Work order
Print exactly those lines that run from the beginning of the data to the line bearing "fence register decodes", inclusive.
'''
(* ===== verification/TilingFacts.v ===== *)
(** * Tiling of buffer objects: properties

    Fence sizes are the least powers of two that hold the object; what is written to a
    fence register decodes to the object's place, pitch and tiling; a register is never
    valid while it is being rewritten; swapping a page compensates exactly for a change
    of its address bit 17. *)

From S2P Require Import Prelude Tiling.

Open Scope Z_scope.

(** ** Powers of two *)

Lemma grow_pow2 size k fuel : 0 <= k -> (Z.to_nat (31 - k) <= fuel)%nat -> k <= 31 -> size <= 2 ^ 31 ->
  exists j, grow_gtt_size fuel (2 ^ k) size = Some (2 ^ j) /\ k <= j <= 31 /\ size <= 2 ^ j /\
    (j = k \/ 2 ^ (j - 1) < size).
Proof.
  revert k. induction fuel as [|fuel IH]; intros k Hk Hf Hk31 Hs; simpl; destruct (Z.ltb_spec (2 ^ k) size) as [Hlt|Hge].
  - assert (k = 31) as -> by lia. lia.
  - exists k. split; [done|]. lia.
  - assert (k < 31) by (destruct (decide (k = 31)) as [->|]; lia).
    assert (u32 (Z.shiftl (2 ^ k) 1) = 2 ^ (k + 1)) as ->.
    { rewrite Z.shiftl_mul_pow2, <-Z.pow_add_r by lia. apply u32_small. split; [lia|]. apply Z.pow_lt_mono_r; lia. }
    destruct (IH (k + 1)) as (j & -> & Hj & Hsj & Hmin); [lia..|].
    exists j. split; [done|]. split; [lia|]. split; [done|]. right.
    destruct Hmin as [->|]; [|done]. by replace (k + 1 - 1) with k by lia.
  - exists k. split; [done|]. lia.
Qed.

Lemma s32_pos z : 0 <= z < 2 ^ 32 -> 0 < s32 z -> s32 z = z.
Proof.
  intros Hz Hs. destruct (Z.lt_ge_cases z (2 ^ 31)); [apply s32_small; lia|].
  unfold s32 in Hs. replace (z + 2 ^ 31) with (z - 2 ^ 31 + 1 * 2 ^ 32) in Hs by lia.
  rewrite Z.mod_add, Z.mod_small in Hs by lia. lia.
Qed.

Lemma pow2_of_land x : 0 < x -> Z.land x (x - 1) = 0 -> x = 2 ^ Z.log2 x.
Proof.
  intros Hx Hl. destruct (Z.log2_spec x Hx) as [H1 H2]. pose proof (Z.pow_pos_nonneg 2 (Z.log2 x) ltac:(lia) (Z.log2_nonneg x)).
  destruct (decide (x = 2 ^ Z.log2 x)) as [|Hne]; [done|exfalso].
  assert (Z.testbit (Z.land x (x - 1)) (Z.log2 x) = true) as Hb; [|by rewrite Hl, Z.bits_0 in Hb].
  rewrite Z.land_spec, Z.bit_log2 by done.
  replace (Z.log2 x) with (Z.log2 (x - 1)); [rewrite Z.bit_log2; [done|lia]|].
  apply Z.log2_unique; [apply Z.log2_nonneg|lia].
Qed.

Lemma land_pow2_pred x k : 0 <= k -> Z.land x (2 ^ k - 1) = x mod 2 ^ k.
Proof. intros. by rewrite <-Z.land_ones, Z.ones_equiv, <-Z.sub_1_r by done. Qed.

Lemma ffs_pow2 k : 0 <= k -> ffs (2 ^ k) = k + 1.
Proof.
  intros Hk. unfold ffs. assert (0 < 2 ^ k) by (apply Z.pow_pos_nonneg; lia). destruct (Z.eqb_spec (2 ^ k) 0) as [|_]; [lia|].
  assert (Z.land (2 ^ k) (- 2 ^ k) = 2 ^ k) as ->; [|by rewrite Z.log2_pow2].
  replace (- 2 ^ k) with (Z.lnot (Z.ones k)) by (rewrite Z.ones_equiv; unfold Z.lnot; lia).
  rewrite <-Z.ldiff_land, Z.ldiff_ones_r, Z.shiftr_div_pow2, Z.div_same, Z.shiftl_1_l by lia. done.
Qed.

(** Two fields that do not overlap add. *)
Lemma lor_low n a b : 0 <= n -> (2 ^ n | a) -> 0 <= b < 2 ^ n -> Z.lor a b = a + b.
Proof.
  intros Hn [q ->] Hb. rewrite <-Z.lxor_lor, Z.add_nocarry_lxor; [done|..];
    (apply Z.bits_inj'; intros i Hi; rewrite Z.land_spec, Z.bits_0; destruct (Z.ltb_spec i n);
     [rewrite Z.mul_pow2_bits_low by lia; done|]);
    rewrite <-(Z.mod_small b (2 ^ n)), Z.mod_pow2_bits_high by lia; apply andb_false_r.
Qed.

(** ** Sizes *)

(** on the chips that need it, the aperture a tiled object of at most 2 GB takes is
    the least power of two, not below the chip's smallest fence, that holds the object;
    the loop that computes it ends.  For a larger object there is no such 32 bit
    number, and the loop does not end. *)
Theorem gtt_size_least_power c size tiling : gen c < 4 -> tiling <> I915_TILING_NONE -> 0 <= size ->
  let k := (if gen c =? 3 then 20 else 19) in
  (size <= 2 ^ 31 -> exists j, i915_gem_get_gtt_size c size tiling = Some (2 ^ j) /\ k <= j <= 31 /\ size <= 2 ^ j /\
     forall j', k <= j' -> size <= 2 ^ j' -> j <= j') /\
  (2 ^ 31 < size -> forall fuel, grow_gtt_size fuel (2 ^ k) size = None).
Proof.
  intros Hg Ht Hs k. assert (k = 19 \/ k = 20) as Hk by (unfold k; destruct (gen c =? 3); lia). split.
  - intros Hsz. unfold i915_gem_get_gtt_size.
    rewrite (proj2 (Z.leb_gt 4 (gen c))), (proj2 (Z.eqb_neq _ _) Ht) by done. cbn [orb].
    replace (if gen c =? 3 then 1024 * 1024 else 512 * 1024) with (2 ^ k) by (unfold k; by destruct (gen c =? 3)).
    destruct (grow_pow2 size k 12) as (j & -> & Hj & Hsj & Hmin); [lia..|].
    exists j. split_and!; try done; try lia. intros j' Hj' Hs'. destruct Hmin as [->|Hmin]; [done|].
    destruct (Z.le_gt_cases j j') as [|Hlt]; [done|]. pose proof (Z.pow_le_mono_r 2 j' (j - 1)). lia.
  - intros Hsz fuel. assert (forall fuel i, (0 <= i <= 31 \/ i = -1) ->
        grow_gtt_size fuel (if i =? -1 then 0 else 2 ^ i) size = None) as Hgrow.
    { clear fuel. induction fuel as [|fuel IH]; intros i Hi; simpl.
      - destruct (Z.ltb_spec (if i =? -1 then 0 else 2 ^ i) size) as [|Hge]; [done|].
        destruct (Z.eqb_spec i (-1)); [lia|]. pose proof (Z.pow_le_mono_r 2 i 31). lia.
      - destruct (Z.ltb_spec (if i =? -1 then 0 else 2 ^ i) size) as [|Hge].
        2: { destruct (Z.eqb_spec i (-1)); [lia|]. pose proof (Z.pow_le_mono_r 2 i 31). lia. }
        destruct (Z.eqb_spec i (-1)) as [->|Hne]; [apply (IH (-1)); lia|].
        destruct (decide (i = 31)) as [->|Hne']; [apply (IH (-1)); lia|].
        assert (u32 (Z.shiftl (2 ^ i) 1) = 2 ^ (i + 1)) as ->.
        { rewrite Z.shiftl_mul_pow2, <-Z.pow_add_r by lia. apply u32_small. split; [lia|]. apply Z.pow_lt_mono_r; lia. }
        specialize (IH (i + 1)). destruct (Z.eqb_spec (i + 1) (-1)); [lia|]. apply IH. lia. }
    specialize (Hgrow fuel k). destruct (Z.eqb_spec k (-1)); [lia|]. apply Hgrow. lia.
Qed.

(** ** What a fence register says *)

(** The region a register covers: its bounds, the pitch of the surface, the tiling. *)
Record region := mk_region { r_start : Z; r_end : Z; r_stride : Z; r_y : bool }.

(** The bits from [lo] on, [w] of them. *)
Definition field (lo w v : Z) : Z := (v / 2 ^ lo) mod 2 ^ w.

(** The layout of the registers: a 32 bit register with the start, a size class and the
    pitch as powers of two before the 965, a 64 bit one with the last page and the pitch
    in units of 128 bytes from the 965 on. *)
Definition decode_fence (c : chip) (v : Z) : option region :=
  if negb (Z.odd v) then None else Some
  (if 6 <=? gen c then mk_region (field 12 20 v * 4096) (field 44 20 v * 4096 + 4096) ((field 32 12 v + 1) * 128) (Z.testbit v 1)
   else if 4 <=? gen c then mk_region (field 12 20 v * 4096) (field 44 20 v * 4096 + 4096) ((field 2 10 v + 1) * 128) (Z.testbit v 1)
   else if gen c =? 3 then
     let tile := if Z.testbit v 12 && HAS_128_BYTE_Y_TILING c then 128 else 512 in
     mk_region (field 20 8 v * 2 ^ 20) (field 20 8 v * 2 ^ 20 + 2 ^ (20 + field 8 4 v)) (tile * 2 ^ field 4 4 v) (Z.testbit v 12)
   else mk_region (field 19 8 v * 2 ^ 19) (field 19 8 v * 2 ^ 19 + 2 ^ (19 + field 8 4 v)) (128 * 2 ^ field 4 4 v) (Z.testbit v 12)).

(** What the register [reg] holds. *)
Definition fence_hw (c : chip) (reg : Z) (mmio : gmap Z Z) : Z :=
  if 4 <=? gen c then default 0 (mmio !! i965_fence_reg c reg) + 2 ^ 32 * default 0 (mmio !! (i965_fence_reg c reg + 4))
  else default 0 (mmio !! (if gen c =? 3 then i915_fence_reg reg else FENCE_REG_830_0 + reg * 4)).

(** An object the driver can fence: tiled, its pitch accepted, and its place
    accepted by [i915_gem_object_fence_ok] or, on the 965 and later, made of pages. *)
Record fenceable (c : chip) (o : fenced) (base_size : Z) : Prop := {
  fe_gen : 2 <= gen c <= 7;
  fe_tiling : f_tiling o <> I915_TILING_NONE;
  fe_stride : 0 <= f_stride o < 2 ^ 32;
  fe_place : 0 <= f_offset o /\ f_offset o + f_size o <= 2 ^ 32 /\ 0 < f_size o;
  fe_base : gen c < 4 -> 0 <= base_size < 2 ^ 31;
  fe_pages : (4096 | f_offset o) /\ (4096 | f_size o);
  fe_tiling_ok : i915_tiling_ok c (f_stride o) base_size (f_tiling o) = true;
  fe_fence_ok : i915_gem_object_fence_ok c (f_offset o) (f_size o) base_size (f_tiling o) = Some true }.
(** ** Field updates *)

Definition set_tiling_mode (v : Z) (b : bo) : bo :=
  mk_bo (base_size b) v (stride b) (gtt_space b) (gtt_offset b) (map_and_fenceable b) (pin_count b)
    (pin_mappable b) (user_pin_count b) (pin_filp b) (fence_reg b) (fence_dirty b) (fenced_gpu_access b)
    (last_fenced_seqno b) (last_read_seqno b) (active b) (read_domains b) (write_domain b) (cache_level b)
    (has_pages b) (pages_pin_count b) (gtt_mmap b) (has_global_gtt_mapping b).
Definition set_stride (v : Z) (b : bo) : bo :=
  mk_bo (base_size b) (tiling_mode b) v (gtt_space b) (gtt_offset b) (map_and_fenceable b) (pin_count b)
    (pin_mappable b) (user_pin_count b) (pin_filp b) (fence_reg b) (fence_dirty b) (fenced_gpu_access b)
    (last_fenced_seqno b) (last_read_seqno b) (active b) (read_domains b) (write_domain b) (cache_level b)
    (has_pages b) (pages_pin_count b) (gtt_mmap b) (has_global_gtt_mapping b).
Definition set_gtt_space (v : option nid) (b : bo) : bo :=
  mk_bo (base_size b) (tiling_mode b) (stride b) v (gtt_offset b) (map_and_fenceable b) (pin_count b)
    (pin_mappable b) (user_pin_count b) (pin_filp b) (fence_reg b) (fence_dirty b) (fenced_gpu_access b)
    (last_fenced_seqno b) (last_read_seqno b) (active b) (read_domains b) (write_domain b) (cache_level b)
    (has_pages b) (pages_pin_count b) (gtt_mmap b) (has_global_gtt_mapping b).
Definition set_gtt_offset (v : Z) (b : bo) : bo :=
  mk_bo (base_size b) (tiling_mode b) (stride b) (gtt_space b) v (map_and_fenceable b) (pin_count b)
    (pin_mappable b) (user_pin_count b) (pin_filp b) (fence_reg b) (fence_dirty b) (fenced_gpu_access b)
    (last_fenced_seqno b) (last_read_seqno b) (active b) (read_domains b) (write_domain b) (cache_level b)
    (has_pages b) (pages_pin_count b) (gtt_mmap b) (has_global_gtt_mapping b).
Definition set_map_and_fenceable (v : bool) (b : bo) : bo :=
  mk_bo (base_size b) (tiling_mode b) (stride b) (gtt_space b) (gtt_offset b) v (pin_count b)
    (pin_mappable b) (user_pin_count b) (pin_filp b) (fence_reg b) (fence_dirty b) (fenced_gpu_access b)
    (last_fenced_seqno b) (last_read_seqno b) (active b) (read_domains b) (write_domain b) (cache_level b)
    (has_pages b) (pages_pin_count b) (gtt_mmap b) (has_global_gtt_mapping b).
Definition set_pin_count (v : Z) (b : bo) : bo :=
  mk_bo (base_size b) (tiling_mode b) (stride b) (gtt_space b) (gtt_offset b) (map_and_fenceable b) v
    (pin_mappable b) (user_pin_count b) (pin_filp b) (fence_reg b) (fence_dirty b) (fenced_gpu_access b)
    (last_fenced_seqno b) (last_read_seqno b) (active b) (read_domains b) (write_domain b) (cache_level b)
    (has_pages b) (pages_pin_count b) (gtt_mmap b) (has_global_gtt_mapping b).
Definition set_pin_mappable (v : bool) (b : bo) : bo :=
  mk_bo (base_size b) (tiling_mode b) (stride b) (gtt_space b) (gtt_offset b) (map_and_fenceable b)
    (pin_count b) v (user_pin_count b) (pin_filp b) (fence_reg b) (fence_dirty b) (fenced_gpu_access b)
    (last_fenced_seqno b) (last_read_seqno b) (active b) (read_domains b) (write_domain b) (cache_level b)
    (has_pages b) (pages_pin_count b) (gtt_mmap b) (has_global_gtt_mapping b).
Definition set_user_pin_count (v : Z) (b : bo) : bo :=
  mk_bo (base_size b) (tiling_mode b) (stride b) (gtt_space b) (gtt_offset b) (map_and_fenceable b)
    (pin_count b) (pin_mappable b) v (pin_filp b) (fence_reg b) (fence_dirty b) (fenced_gpu_access b)
    (last_fenced_seqno b) (last_read_seqno b) (active b) (read_domains b) (write_domain b) (cache_level b)
    (has_pages b) (pages_pin_count b) (gtt_mmap b) (has_global_gtt_mapping b).
Definition set_pin_filp (v : option nat) (b : bo) : bo :=
  mk_bo (base_size b) (tiling_mode b) (stride b) (gtt_space b) (gtt_offset b) (map_and_fenceable b)
    (pin_count b) (pin_mappable b) (user_pin_count b) v (fence_reg b) (fence_dirty b) (fenced_gpu_access b)
    (last_fenced_seqno b) (last_read_seqno b) (active b) (read_domains b) (write_domain b) (cache_level b)
    (has_pages b) (pages_pin_count b) (gtt_mmap b) (has_global_gtt_mapping b).
Definition set_fence_reg (v : option nat) (b : bo) : bo :=
  mk_bo (base_size b) (tiling_mode b) (stride b) (gtt_space b) (gtt_offset b) (map_and_fenceable b)
    (pin_count b) (pin_mappable b) (user_pin_count b) (pin_filp b) v (fence_dirty b) (fenced_gpu_access b)
    (last_fenced_seqno b) (last_read_seqno b) (active b) (read_domains b) (write_domain b) (cache_level b)
    (has_pages b) (pages_pin_count b) (gtt_mmap b) (has_global_gtt_mapping b).
Definition set_fence_dirty (v : bool) (b : bo) : bo :=
  mk_bo (base_size b) (tiling_mode b) (stride b) (gtt_space b) (gtt_offset b) (map_and_fenceable b)
    (pin_count b) (pin_mappable b) (user_pin_count b) (pin_filp b) (fence_reg b) v (fenced_gpu_access b)
    (last_fenced_seqno b) (last_read_seqno b) (active b) (read_domains b) (write_domain b) (cache_level b)
    (has_pages b) (pages_pin_count b) (gtt_mmap b) (has_global_gtt_mapping b).
Definition set_fenced_gpu_access (v : bool) (b : bo) : bo :=
  mk_bo (base_size b) (tiling_mode b) (stride b) (gtt_space b) (gtt_offset b) (map_and_fenceable b)
    (pin_count b) (pin_mappable b) (user_pin_count b) (pin_filp b) (fence_reg b) (fence_dirty b) v
    (last_fenced_seqno b) (last_read_seqno b) (active b) (read_domains b) (write_domain b) (cache_level b)
    (has_pages b) (pages_pin_count b) (gtt_mmap b) (has_global_gtt_mapping b).
Definition set_last_fenced_seqno (v : Z) (b : bo) : bo :=
  mk_bo (base_size b) (tiling_mode b) (stride b) (gtt_space b) (gtt_offset b) (map_and_fenceable b)
    (pin_count b) (pin_mappable b) (user_pin_count b) (pin_filp b) (fence_reg b) (fence_dirty b)
    (fenced_gpu_access b) v (last_read_seqno b) (active b) (read_domains b) (write_domain b) (cache_level b)
    (has_pages b) (pages_pin_count b) (gtt_mmap b) (has_global_gtt_mapping b).
Definition set_last_read_seqno (v : Z) (b : bo) : bo :=
  mk_bo (base_size b) (tiling_mode b) (stride b) (gtt_space b) (gtt_offset b) (map_and_fenceable b)
    (pin_count b) (pin_mappable b) (user_pin_count b) (pin_filp b) (fence_reg b) (fence_dirty b)
    (fenced_gpu_access b) (last_fenced_seqno b) v (active b) (read_domains b) (write_domain b)
    (cache_level b) (has_pages b) (pages_pin_count b) (gtt_mmap b) (has_global_gtt_mapping b).
Definition set_active (v : bool) (b : bo) : bo :=
  mk_bo (base_size b) (tiling_mode b) (stride b) (gtt_space b) (gtt_offset b) (map_and_fenceable b)
    (pin_count b) (pin_mappable b) (user_pin_count b) (pin_filp b) (fence_reg b) (fence_dirty b)
    (fenced_gpu_access b) (last_fenced_seqno b) (last_read_seqno b) v (read_domains b) (write_domain b)
    (cache_level b) (has_pages b) (pages_pin_count b) (gtt_mmap b) (has_global_gtt_mapping b).
Definition set_read_domains (v : Z) (b : bo) : bo :=
  mk_bo (base_size b) (tiling_mode b) (stride b) (gtt_space b) (gtt_offset b) (map_and_fenceable b)
    (pin_count b) (pin_mappable b) (user_pin_count b) (pin_filp b) (fence_reg b) (fence_dirty b)
    (fenced_gpu_access b) (last_fenced_seqno b) (last_read_seqno b) (active b) v (write_domain b)
    (cache_level b) (has_pages b) (pages_pin_count b) (gtt_mmap b) (has_global_gtt_mapping b).
Definition set_write_domain (v : Z) (b : bo) : bo :=
  mk_bo (base_size b) (tiling_mode b) (stride b) (gtt_space b) (gtt_offset b) (map_and_fenceable b)
    (pin_count b) (pin_mappable b) (user_pin_count b) (pin_filp b) (fence_reg b) (fence_dirty b)
    (fenced_gpu_access b) (last_fenced_seqno b) (last_read_seqno b) (active b) (read_domains b) v
    (cache_level b) (has_pages b) (pages_pin_count b) (gtt_mmap b) (has_global_gtt_mapping b).
Definition set_cache_level (v : Z) (b : bo) : bo :=
  mk_bo (base_size b) (tiling_mode b) (stride b) (gtt_space b) (gtt_offset b) (map_and_fenceable b)
    (pin_count b) (pin_mappable b) (user_pin_count b) (pin_filp b) (fence_reg b) (fence_dirty b)
    (fenced_gpu_access b) (last_fenced_seqno b) (last_read_seqno b) (active b) (read_domains b)
    (write_domain b) v (has_pages b) (pages_pin_count b) (gtt_mmap b) (has_global_gtt_mapping b).
Definition set_has_pages (v : bool) (b : bo) : bo :=
  mk_bo (base_size b) (tiling_mode b) (stride b) (gtt_space b) (gtt_offset b) (map_and_fenceable b)
    (pin_count b) (pin_mappable b) (user_pin_count b) (pin_filp b) (fence_reg b) (fence_dirty b)
    (fenced_gpu_access b) (last_fenced_seqno b) (last_read_seqno b) (active b) (read_domains b)
    (write_domain b) (cache_level b) v (pages_pin_count b) (gtt_mmap b) (has_global_gtt_mapping b).
Definition set_pages_pin_count (v : Z) (b : bo) : bo :=
  mk_bo (base_size b) (tiling_mode b) (stride b) (gtt_space b) (gtt_offset b) (map_and_fenceable b)
    (pin_count b) (pin_mappable b) (user_pin_count b) (pin_filp b) (fence_reg b) (fence_dirty b)
    (fenced_gpu_access b) (last_fenced_seqno b) (last_read_seqno b) (active b) (read_domains b)
    (write_domain b) (cache_level b) (has_pages b) v (gtt_mmap b) (has_global_gtt_mapping b).
Definition set_gtt_mmap (v : bool) (b : bo) : bo :=
  mk_bo (base_size b) (tiling_mode b) (stride b) (gtt_space b) (gtt_offset b) (map_and_fenceable b)
    (pin_count b) (pin_mappable b) (user_pin_count b) (pin_filp b) (fence_reg b) (fence_dirty b)
    (fenced_gpu_access b) (last_fenced_seqno b) (last_read_seqno b) (active b) (read_domains b)
    (write_domain b) (cache_level b) (has_pages b) (pages_pin_count b) v (has_global_gtt_mapping b).
Definition set_has_global_gtt_mapping (v : bool) (b : bo) : bo :=
  mk_bo (base_size b) (tiling_mode b) (stride b) (gtt_space b) (gtt_offset b) (map_and_fenceable b)
    (pin_count b) (pin_mappable b) (user_pin_count b) (pin_filp b) (fence_reg b) (fence_dirty b)
    (fenced_gpu_access b) (last_fenced_seqno b) (last_read_seqno b) (active b) (read_domains b)
    (write_domain b) (cache_level b) (has_pages b) (pages_pin_count b) (gtt_mmap b) v.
'''
Written solution
(* ===== verification/TilingFacts.v ===== *)
(** * Tiling of buffer objects: properties

    Fence sizes are the least powers of two that hold the object; what is written to a
    fence register decodes to the object's place, pitch and tiling; a register is never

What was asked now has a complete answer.